Sunday December 14th 2014, Can Dialectics Break Bricks Cinema by Jeffrey Babcock: Deadlock. Directed by Roland Klick, 1970, 88 minutes, in English. Door opens at 8pm, film begins at 9pm.
Thin on storyline but blistering with atmosphere, this film is clearly European in its sensibilities… its just another one those wonderful, eclectic, bizarre artistic films that were churned out in the 70s. Since it was made the film has gained an enthusiastic cult following, despite the fact that its rarely ever been screened. Deadlock is somewhere
between a spaghetti western, a bleak gangster noir and Antonioni’s Zabriski Point.

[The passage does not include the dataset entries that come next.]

(** The record that [fetch_company_data] returns. *)
Lemma company_data_fields (fetched : list (list story)) :
  let stories_list := map snd (collect_stories fetched) in
  exists avg_sentiment,
    -1 <= avg_sentiment <= 1
    /\ fetch_company_data words_of fetched
       = Py.Ok {| stories_7d := Py.len stories_list;
                  total_points := Py.sum (map points_of stories_list);
                  total_comments := Py.sum (map comments_of stories_list);
                  frontpage_hits :=
                    count_if (fun s => Py.ge (points_of s) 100) stories_list;
                  sentiment := Py.round3 avg_sentiment;
                  top_stories := Py.slice_to 5 (sort_by_points stories_list) |}.
Proof.
  cbv zeta. unfold fetch_company_data.
  destruct (sentiments_listed (map snd (collect_stories fetched)))
    as (sentiments & -> & Hs).
  cbn [mbind Py.result_bind].
  destruct sentiments as [|x sentiments]; cbn [Py.truthy].
  - cbn [mbind Py.result_bind]. exists 0.0. split; [lra|reflexivity].
  - rewrite (PyFacts.div_pos _ _ (PyFacts.len_pos x sentiments)).
    cbn [mbind Py.result_bind]. eexists. split; [|reflexivity].
    apply RangeFacts.mean_bounds; [discriminate|exact Hs].
Qed.


(** *** The top stories *)

Lemma insert_by_points_perm (s : story) (l : list story) :
  Permutation (insert_by_points s l) (s :: l).
Proof.
  induction l as [|q l IH]; cbn [insert_by_points]; [reflexivity|].
  destruct (Py.ge (points_of s) (points_of q)); [reflexivity|].
  rewrite IH. apply perm_swap.
Qed.

Lemma sort_by_points_perm (l : list story) : Permutation (sort_by_points l) l.
Proof.
  induction l as [|s l IH]; [reflexivity|].
  cbn [sort_by_points fold_right]. fold (sort_by_points l).
  rewrite insert_by_points_perm, IH. reflexivity.
Qed.

Lemma insert_by_points_sorted (s : story) (l : list story) :
  StronglySorted (fun a b => points_of b <= points_of a) l ->
  StronglySorted (fun a b => points_of b <= points_of a)
                 (insert_by_points s l).
Proof.
  induction 1 as [|q l Hl IH Hq]; cbn [insert_by_points].
  - constructor; constructor.
  - destruct (Py.ge (points_of s) (points_of q)) eqn:E.
    + apply PyFacts.ge_true in E. constructor.
      * constructor; assumption.
      * constructor; [exact E|].
        rewrite List.Forall_forall in Hq |- *. intros x Hx.
        specialize (Hq x Hx). lra.
    + assert (Hlt : points_of s < points_of q).
      { unfold Py.ge in E. apply Bool.negb_false_iff in E.
        apply PyFacts.lt_true, E. }
      constructor; [exact IH|].
      apply List.Forall_forall. intros x Hx.
      apply (Permutation_in _ (insert_by_points_perm s l)) in Hx.
      destruct Hx as [<-|Hx]; [lra|].
      rewrite List.Forall_forall in Hq. apply Hq, Hx.
Qed.

Lemma sort_by_points_sorted (l : list story) :
  StronglySorted (fun a b => points_of b <= points_of a) (sort_by_points l).
Proof.
  induction l as [|s l IH]; [constructor|].
  cbn [sort_by_points fold_right]. fold (sort_by_points l).
  apply insert_by_points_sorted, IH.
Qed.

Lemma sorted_split {A} (R : A -> A -> Prop) (a b : list A) :
  StronglySorted R (a ++ b) ->
  StronglySorted R a /\ forall x y, In x a -> In y b -> R x y.
Proof.
  induction a as [|h a IH]; cbn [app]; intros H.
  - split; [constructor|]. intros x y [].
  - inversion H as [|? ? Hs Hh]; subst. destruct (IH Hs) as [Ha Hab].
    rewrite List.Forall_forall in Hh. split.
    + constructor; [exact Ha|]. apply List.Forall_forall. intros x Hx.
      apply Hh, in_or_app. left. exact Hx.
    + intros x y [<-|Hx] Hy; [|exact (Hab x y Hx Hy)].
      apply Hh, in_or_app. right. exact Hy.
Qed.

(** X23.  The top stories are the five highest-scoring stories kept, or
    all of them when fewer are kept, in descending order of points: no
    story left out has more points than a story listed. *)
Theorem top_stories_are_highest (fetched : list (list story)) :
  exists data rest,
    fetch_company_data words_of fetched = Py.Ok data
    /\ Permutation (top_stories data ++ rest)
                   (map snd (collect_stories fetched))
    /\ List.length (top_stories data)
       = Nat.min 5 (List.length (collect_stories fetched))
    /\ StronglySorted (fun a b => points_of b <= points_of a)
                      (top_stories data)
    /\ (forall t r, In t (top_stories data) -> In r rest ->
                    points_of r <= points_of t).
Proof.
  destruct (company_data_fields fetched) as (avg_sentiment & _ & ->).
  set (stories_list := map snd (collect_stories fetched)).
  exists {| stories_7d := Py.len stories_list;
            total_points := Py.sum (map points_of stories_list);
            total_comments := Py.sum (map comments_of stories_list);
            frontpage_hits :=
              count_if (fun s => Py.ge (points_of s) 100) stories_list;
            sentiment := Py.round3 avg_sentiment;
            top_stories := Py.slice_to 5 (sort_by_points stories_list) |},
         (skipn 5 (sort_by_points stories_list)).
  split; [reflexivity|]. cbn [top_stories]. unfold Py.slice_to.
  pose proof (sort_by_points_sorted stories_list) as Hsorted.
  rewrite <- (firstn_skipn 5 (sort_by_points stories_list)) in Hsorted.
  destruct (sorted_split _ _ _ Hsorted) as [Htop Hrest].
  split; [rewrite firstn_skipn; apply sort_by_points_perm|].
  split; [|split; [exact Htop|exact Hrest]].
  rewrite length_firstn, (Permutation_length (sort_by_points_perm stories_list)).
  unfold stories_list. rewrite length_map. reflexivity.
Qed.

(** *** Points and front-page hits *)

Lemma hits_cost_points (stories : list story) :
  Forall (fun s => 0 <= points_of s) stories ->
  0 <= count_if (fun s => Py.ge (points_of s) 100) stories
  /\ 100 * count_if (fun s => Py.ge (points_of s) 100) stories
     <= Py.sum (map points_of stories).
Proof.
  unfold count_if. induction 1 as [|s stories Hs _ IH].
  - cbn [List.filter map]. rewrite PyFacts.sum_nil. lra.
  - cbn [List.filter map]. rewrite PyFacts.sum_cons.
    destruct (Py.ge (points_of s) 100) eqn:E.
    + apply PyFacts.ge_true in E. cbn [map]. rewrite PyFacts.sum_cons. lra.
    + lra.
Qed.

(** X24.  When no story has negative points, the point total that
    [fetch_company_data] reports is not negative and is at least 100
    times the number of front-page hits. *)
Theorem points_cover_frontpage_hits (fetched : list (list story)) :
  (forall stories s, In stories fetched -> In s stories -> 0 <= points_of s) ->
  exists data,
    fetch_company_data words_of fetched = Py.Ok data
    /\ 0 <= 100 * frontpage_hits data <= total_points data.
Proof.
  intros Hpoints.
  destruct (company_data_fields fetched) as (avg_sentiment & _ & ->).
  eexists. split; [reflexivity|]. cbn [frontpage_hits total_points].
  assert (Hkept : Forall (fun s => 0 <= points_of s)
                         (map snd (collect_stories fetched))).
  { apply List.Forall_forall. intros s Hs.
    apply in_map_iff in Hs. destruct Hs as (entry & <- & Hentry).
    rewrite collect_stories_flat in Hentry.
    destruct (add_stories_spec (concat fetched) [] NoDup_nil_2)
      as (_ & _ & Hentries).
    destruct (Hentries entry Hentry) as [[]|(_ & Hin)].
    apply in_concat in Hin. destruct Hin as (stories & H1 & H2).
    exact (Hpoints stories (snd entry) H1 H2). }
  destruct (hits_cost_points _ Hkept) as [H0 H100]. lra.
Qed.

End Sentiment.

Lemma points_cover_frontpage_hits_witness :
  exists data,
    FetchHackernews.fetch_company_data
      Samples.words_sample Samples.fetched_stories
    = Py.Ok data
    /\ 0 <= 100 * FetchHackernews.frontpage_hits data
       <= FetchHackernews.total_points data.
Proof.
  apply points_cover_frontpage_hits.
  intros stories s [<-|[<-|[]]] [<-|[<-|[]]]; vm_compute; discriminate.
Defined.

End BuzzFacts.

(** ** Which weeks the scores read *)

Module SeriesFacts.

Import CalculateWeather.

(** [calculate_shipping_score] over the first seven entries of the
    stored series. *)
Lemma shipping_score_steps (pulse_data : option pulse_doc) (company_id : string) :
  calculate_shipping_score pulse_data company_id
  = match pulse_data ≫= pd_companies with
    | None => Py.Ok None
    | Some _ =>
        let recent_activity :=
          Py.slice_to 7 (Spec.weekly_activity pulse_data company_id) in
        if negb (Py.truthy recent_activity) then Py.Ok None
        else
          avg_recent ←
            Py.div (Py.sum recent_activity) (Py.len recent_activity);
          r ← Py.div avg_recent 3.0;
          Py.Ok (Some (Py.min 1.0 r))
    end.
Proof.
  unfold calculate_shipping_score, Spec.weekly_activity.
  destruct (pulse_data ≫= pd_companies) as [companies|];
    cbn [default from_option id]; [|reflexivity].
  generalize (from_option id []
                (pc_activity (from_option id no_pulse (companies !! company_id)))).
  intros activity. cbv zeta.
  destruct activity as [|x activity]; [reflexivity|].
  cbn [Py.truthy negb].
  destruct (7 <=? List.length (x :: activity))%nat eqn:E.
  - reflexivity.
  - apply Nat.leb_gt in E. unfold Py.slice_to.
    rewrite firstn_all2 by lia. reflexivity.
Qed.

(** X25.  The shipping score reads nothing but the first seven entries
    of the stored series: two pulse documents that both hold a
    [companies] table (or both lack it) and agree on those seven entries
    give the same score, whatever weeks follow. *)
Theorem shipping_reads_first_seven
  (pulse1 pulse2 : option pulse_doc) (company_id : string) :
  (is_Some (pulse1 ≫= pd_companies) <-> is_Some (pulse2 ≫= pd_companies)) ->
  Py.slice_to 7 (Spec.weekly_activity pulse1 company_id)
  = Py.slice_to 7 (Spec.weekly_activity pulse2 company_id) ->
  calculate_shipping_score pulse1 company_id
  = calculate_shipping_score pulse2 company_id.
Proof.
  intros Htable Hseven. rewrite !shipping_score_steps. cbv zeta.
  rewrite Hseven.
  destruct (pulse1 ≫= pd_companies) as [c1|];
    destruct (pulse2 ≫= pd_companies) as [c2|]; try reflexivity.
  - destruct Htable as [H _]. destruct (H ltac:(eauto)) as [? [=]].
  - destruct Htable as [_ H]. destruct (H ltac:(eauto)) as [? [=]].
Qed.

The film opens with a scene which already defines its surreal style… in a burning desert landscape a man, sweating and heaving, carries a suitcase and a gun. He’s dusty and worn, and looks like a saint delivering a message. What he has with him of course is a very different story…. leading to a twisted cat and mouse game involving three people in a deserted mining town. Like the early work of Jodorowsky this offbeat German film is a strange, metaphysical gangster fable with a mythological tone. And its also featuring an original soundtrack by the
legendary experimental-progressive rock group CAN.
“DEADLOCK is fantastic. A bizarre, illuminating film.” – Alejandro Jodorowsky […Lees verder]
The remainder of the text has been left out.